’ve never been great in autumn. Whatever modicum of motivation I have to go to work in anything but sweatpants fizzles out. I like to think it’s because I’m part bear. In reality, I’m part tight ass. I’m too cheap to turn on our heater until well after Thanksgiving — and I mean well after Thanksgiving since I’m not 100 percent sure when that is. Don’t roll your eyes at me. I only pretend to be American so that I can get published.
When I finally do decide to turn on the heater, it’s only under the strictest rules. No more than 17 degrees (that’s less than 63 for you Farenheiters) for no more than three hours a day — one hour in the morning when we wake up and two in the evening when we return from work. Don’t even try turning that dial up above 17. That’s how my husband lost his first three fingers.

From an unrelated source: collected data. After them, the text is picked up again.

(** X17. After a completed run a component file holds the component of
    the last valid input written to its path: an earlier valid input with
    the same file identifier is overwritten, though the manifest keeps its
    entry. The path is not that of the barrel or of the metadata
    document. *)
Theorem last_write_wins opts tr tr' files earlier rel later :
  generate disk opts tr = (Ok tt, tr') ->
  globby disk (lit "**/*.svg") (srcDir opts) = inr files ->
  List.filter (is_valid disk opts) files = earlier ++ rel :: later ->
  ~ In (out_path opts rel) (map (out_path opts) later) ->
  out_path opts rel <> index_path opts ->
  out_path opts rel <> metadata_path opts ->
  exists evs,
    tr' = tr ++ evs
    /\ files_written evs !! out_path opts rel = Some (text_of disk opts rel)
    /\ length (manifest disk opts files) = length earlier + 1 + length later.
Proof.
  intros Hrun Hg Hvalid Hlater Hi Hm.
  apply generate_Ok in Hrun as (files' & code & Hg' & _ & _ & Hall & ->).
  rewrite Hg in Hg'. injection Hg' as <-.
  eexists. split; [reflexivity|]. split.
  - unfold files_written.
    match goal with
    | |- foldl _ _ (writes ?evs) !! _ = _ =>
        assert (Hw : writes evs
                     = map (fun r => (out_path opts r, text_of disk opts r))
                         earlier
                       ++ (out_path opts rel, text_of disk opts rel)
                          :: (map (fun r => (out_path opts r,
                                             text_of disk opts r)) later
                              ++ [ (index_path opts, code);
                                   (metadata_path opts,
                                    JSON_stringify
                                      (metadata (manifest disk opts files))) ]))
    end.
    { rewrite !writes_app, (writes_of_loop disk opts files Hall), Hvalid.
      rewrite map_app. cbn [map]. rewrite <- app_assoc. reflexivity. }
    rewrite Hw. apply files_after_last_write.
    rewrite map_app, map_map. cbn [map fst].
    intros Hin. apply in_app_or in Hin as [Hin|[Hin|[Hin|[]]]];
      [contradiction | now apply Hi | now apply Hm].
  - unfold manifest. rewrite length_map, Hvalid, length_app. simpl. lia.
Qed.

In such harsh living conditions, an extra jumper is not enough. You must be warmed by your pride. When anyone visits and remarks on the cold, I throw them a withering stare and say, “Oh really? I hadn’t noticed” before rolling up the sleeves of my sweater. I’m tempted to take off my socks and shoes, but the early onset of frostbite doesn’t exactly give me credibility. Jokes aside, I actually do suffer from chilblains and the itching keeps me up at night.
I could pretend that my affinity for the cold is a silent protest against the fossil fuel industry and my unfortunate husband is simply collateral damage in my earnest desire to do good, but my office is a slightly extreme 30C from the beginning of September until mid-March.
Whaaaat? You splutter. It’s elementary (read hypocrisy), my dear Watson… s. My father-in-law pays for the gas that runs my office heater. I pay for the ridiculous cow farts that fuel my radiators at home. Seriously, they run on methane — who uses methane?
I said at the beginning of this column that I was part tight ass, but I’m actually more like full tight ass. In my case, it was neither nature nor nurture. My brother spent two grand on a puppy last week and my sister’s already spent her inheritance — never mind that my mother’s still alive. As for the latter, she once almost threw out a defective flat screen TV because she was too lazy to lift it up and see if the warranty was underneath.
I have always been frugal. While my siblings were actively trying to bring about the end of the world’s natural resources, I would stay awake waiting for everyone to go to bed so I could quietly tip toe into the living room and turn off the heater.
I was so fixated with turning off lights, that I once turned them off while my mum was still coming down the stairs. She tripped, fell and in her last lunge, lobbed a few choice expletives in my direction.
To be frank, I don’t really care all that much about the environment. I’m Generation Y. In other words, selfish and foolish enough to think I’ll be long dead before climate change gets me.
For me, it’s always been about the money. I can’t bear the thought of spending it on something like heating… or name brand cereal or a restaurant dinner. As a kid, I always ordered the cheapest thing on the menu and then pretended that’s what I wanted anyway while my siblings called me all manner of variations for tight ass. They knew so many of them and I ate so many pizzas with nothing but a handful of mushrooms.
When I collect enough coupons to get a free session with a psychologist, I already know what he or she (let’s not discriminate) will tell me. The root of my tight ass behavior is guilt. I grew up in a single parent household and I felt guilty about spending the money my mother earned. We weren’t wealthy, but we certainly weren’t poor and my siblings most certainly didn’t suffer from the same guilt.
Somewhere along the line, that guilt morphed it extreme tight ass-ness. If ever win the lottery, I’m sure I won’t spend it. I’ll squirrel it away inside of one my walls. I’m not telling you which one. Keep your filthy paws off my fictitious zillions.
The fact that I don’t feel guilty about spending my parents-in-law’s money probably goes a long way to showing how horrible a person I am, but I see it as reparations. Reparations for having to smile as my mother-in-law tells me for the nth time to stop giving my 40-year-old husband cucumbers because he doesn’t like them or for not-so-subtlety suggesting that my dress sense is atrocious or for whining incessantly about her fictitious ailments so that she is always center of attention.
If the first step is admitting your have a problem, then I am well on my way to the next step, fixing it. Let’s just pray we don’t freeze to death before that happens.